- **Exercise aim**: Search the data for "reflexivity" and copy every matching line.

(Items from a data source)
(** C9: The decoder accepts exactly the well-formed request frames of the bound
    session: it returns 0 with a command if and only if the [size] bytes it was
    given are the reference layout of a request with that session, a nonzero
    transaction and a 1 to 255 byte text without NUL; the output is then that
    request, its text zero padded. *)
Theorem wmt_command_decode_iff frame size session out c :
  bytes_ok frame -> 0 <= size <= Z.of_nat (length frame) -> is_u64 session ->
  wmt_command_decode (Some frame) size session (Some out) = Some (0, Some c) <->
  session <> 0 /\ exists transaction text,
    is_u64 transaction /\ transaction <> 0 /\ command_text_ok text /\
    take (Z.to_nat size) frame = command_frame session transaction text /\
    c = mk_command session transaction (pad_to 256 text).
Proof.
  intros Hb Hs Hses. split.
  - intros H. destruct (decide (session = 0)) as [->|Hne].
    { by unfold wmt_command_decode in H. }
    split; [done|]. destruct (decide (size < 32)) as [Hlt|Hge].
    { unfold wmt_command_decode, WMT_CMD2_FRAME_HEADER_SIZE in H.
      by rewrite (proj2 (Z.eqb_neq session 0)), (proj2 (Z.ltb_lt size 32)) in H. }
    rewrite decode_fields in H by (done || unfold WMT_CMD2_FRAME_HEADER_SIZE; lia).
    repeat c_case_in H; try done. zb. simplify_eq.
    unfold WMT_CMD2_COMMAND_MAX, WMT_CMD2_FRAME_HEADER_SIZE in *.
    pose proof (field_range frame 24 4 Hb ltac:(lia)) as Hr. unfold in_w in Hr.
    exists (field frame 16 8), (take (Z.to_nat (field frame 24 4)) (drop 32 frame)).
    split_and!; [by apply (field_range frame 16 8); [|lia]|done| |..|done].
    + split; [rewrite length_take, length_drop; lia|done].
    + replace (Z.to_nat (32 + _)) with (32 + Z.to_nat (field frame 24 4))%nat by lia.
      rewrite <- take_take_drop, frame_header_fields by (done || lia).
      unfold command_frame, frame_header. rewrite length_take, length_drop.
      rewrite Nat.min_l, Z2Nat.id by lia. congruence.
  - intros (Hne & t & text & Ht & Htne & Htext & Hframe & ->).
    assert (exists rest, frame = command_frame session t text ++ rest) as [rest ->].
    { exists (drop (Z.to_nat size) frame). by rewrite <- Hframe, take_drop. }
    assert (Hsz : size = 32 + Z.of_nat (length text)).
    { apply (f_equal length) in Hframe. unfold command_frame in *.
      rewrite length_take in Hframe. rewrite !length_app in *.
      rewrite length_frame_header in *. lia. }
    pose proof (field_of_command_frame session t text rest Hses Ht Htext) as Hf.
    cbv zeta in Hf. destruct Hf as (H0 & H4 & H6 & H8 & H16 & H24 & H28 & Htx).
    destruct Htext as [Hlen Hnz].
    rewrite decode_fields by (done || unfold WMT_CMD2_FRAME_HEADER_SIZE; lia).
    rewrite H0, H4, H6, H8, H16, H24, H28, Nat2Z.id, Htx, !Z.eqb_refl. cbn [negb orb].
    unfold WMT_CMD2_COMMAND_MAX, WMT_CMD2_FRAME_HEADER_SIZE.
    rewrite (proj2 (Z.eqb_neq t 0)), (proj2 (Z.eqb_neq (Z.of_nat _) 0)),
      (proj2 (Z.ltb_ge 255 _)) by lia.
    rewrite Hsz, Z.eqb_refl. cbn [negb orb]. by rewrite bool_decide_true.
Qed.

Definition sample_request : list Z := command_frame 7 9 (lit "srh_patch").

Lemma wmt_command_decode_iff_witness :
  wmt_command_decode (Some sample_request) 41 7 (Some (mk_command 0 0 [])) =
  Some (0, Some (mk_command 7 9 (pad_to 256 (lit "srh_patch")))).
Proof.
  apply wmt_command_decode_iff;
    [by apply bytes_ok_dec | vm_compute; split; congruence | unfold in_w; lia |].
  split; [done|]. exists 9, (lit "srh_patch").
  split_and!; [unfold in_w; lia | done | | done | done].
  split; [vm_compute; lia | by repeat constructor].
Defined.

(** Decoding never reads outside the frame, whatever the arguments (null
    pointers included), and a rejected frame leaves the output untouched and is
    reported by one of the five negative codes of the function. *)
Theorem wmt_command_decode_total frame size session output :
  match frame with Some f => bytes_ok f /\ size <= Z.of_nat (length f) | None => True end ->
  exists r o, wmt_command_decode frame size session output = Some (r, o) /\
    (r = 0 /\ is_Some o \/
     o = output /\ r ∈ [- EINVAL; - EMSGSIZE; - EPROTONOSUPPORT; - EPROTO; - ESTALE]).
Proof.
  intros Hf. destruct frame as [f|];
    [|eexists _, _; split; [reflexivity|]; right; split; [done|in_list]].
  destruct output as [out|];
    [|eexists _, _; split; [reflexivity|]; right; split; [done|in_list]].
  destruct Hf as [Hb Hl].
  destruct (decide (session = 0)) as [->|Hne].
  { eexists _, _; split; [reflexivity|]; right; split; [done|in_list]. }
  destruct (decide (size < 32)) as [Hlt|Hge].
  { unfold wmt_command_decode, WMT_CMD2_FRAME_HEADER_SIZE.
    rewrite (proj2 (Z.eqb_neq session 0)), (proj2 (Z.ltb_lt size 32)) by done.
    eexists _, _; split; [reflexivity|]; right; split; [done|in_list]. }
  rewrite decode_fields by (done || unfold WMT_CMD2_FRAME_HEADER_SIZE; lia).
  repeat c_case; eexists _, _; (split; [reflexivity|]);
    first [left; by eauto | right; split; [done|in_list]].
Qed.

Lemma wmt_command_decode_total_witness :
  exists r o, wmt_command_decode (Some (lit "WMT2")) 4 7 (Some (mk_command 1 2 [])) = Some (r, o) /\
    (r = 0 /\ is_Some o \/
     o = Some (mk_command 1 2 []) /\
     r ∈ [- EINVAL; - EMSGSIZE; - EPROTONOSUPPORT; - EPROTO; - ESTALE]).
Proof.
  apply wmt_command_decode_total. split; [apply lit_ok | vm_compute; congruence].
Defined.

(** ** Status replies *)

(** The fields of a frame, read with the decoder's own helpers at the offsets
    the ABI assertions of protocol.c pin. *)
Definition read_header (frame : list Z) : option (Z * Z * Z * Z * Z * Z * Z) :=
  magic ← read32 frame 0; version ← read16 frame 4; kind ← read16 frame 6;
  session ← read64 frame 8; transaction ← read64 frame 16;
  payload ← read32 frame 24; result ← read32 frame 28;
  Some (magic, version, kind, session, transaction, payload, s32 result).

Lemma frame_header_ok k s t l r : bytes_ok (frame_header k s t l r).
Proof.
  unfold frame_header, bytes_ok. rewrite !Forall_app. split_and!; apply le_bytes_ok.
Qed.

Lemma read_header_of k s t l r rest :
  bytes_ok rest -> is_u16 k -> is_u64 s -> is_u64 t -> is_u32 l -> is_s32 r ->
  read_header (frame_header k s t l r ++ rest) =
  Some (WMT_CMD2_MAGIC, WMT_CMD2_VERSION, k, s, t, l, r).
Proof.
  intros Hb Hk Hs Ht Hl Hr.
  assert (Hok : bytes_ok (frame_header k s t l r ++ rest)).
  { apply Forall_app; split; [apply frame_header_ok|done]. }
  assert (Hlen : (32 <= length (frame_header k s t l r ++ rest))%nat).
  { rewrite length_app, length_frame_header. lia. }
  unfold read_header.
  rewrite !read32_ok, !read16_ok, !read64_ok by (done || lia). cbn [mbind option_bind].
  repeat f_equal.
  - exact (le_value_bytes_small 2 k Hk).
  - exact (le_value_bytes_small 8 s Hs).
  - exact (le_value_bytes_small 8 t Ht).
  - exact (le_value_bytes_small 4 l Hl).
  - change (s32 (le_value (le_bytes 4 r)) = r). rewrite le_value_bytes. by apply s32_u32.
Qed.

- **Result of the exercise**:
    [|eexists _, _; split; [reflexivity|]; right; split; [done|in_list]].
    [|eexists _, _; split; [reflexivity|]; right; split; [done|in_list]].
  { eexists _, _; split; [reflexivity|]; right; split; [done|in_list]. }
    eexists _, _; split; [reflexivity|]; right; split; [done|in_list]. }
  repeat c_case; eexists _, _; (split; [reflexivity|]);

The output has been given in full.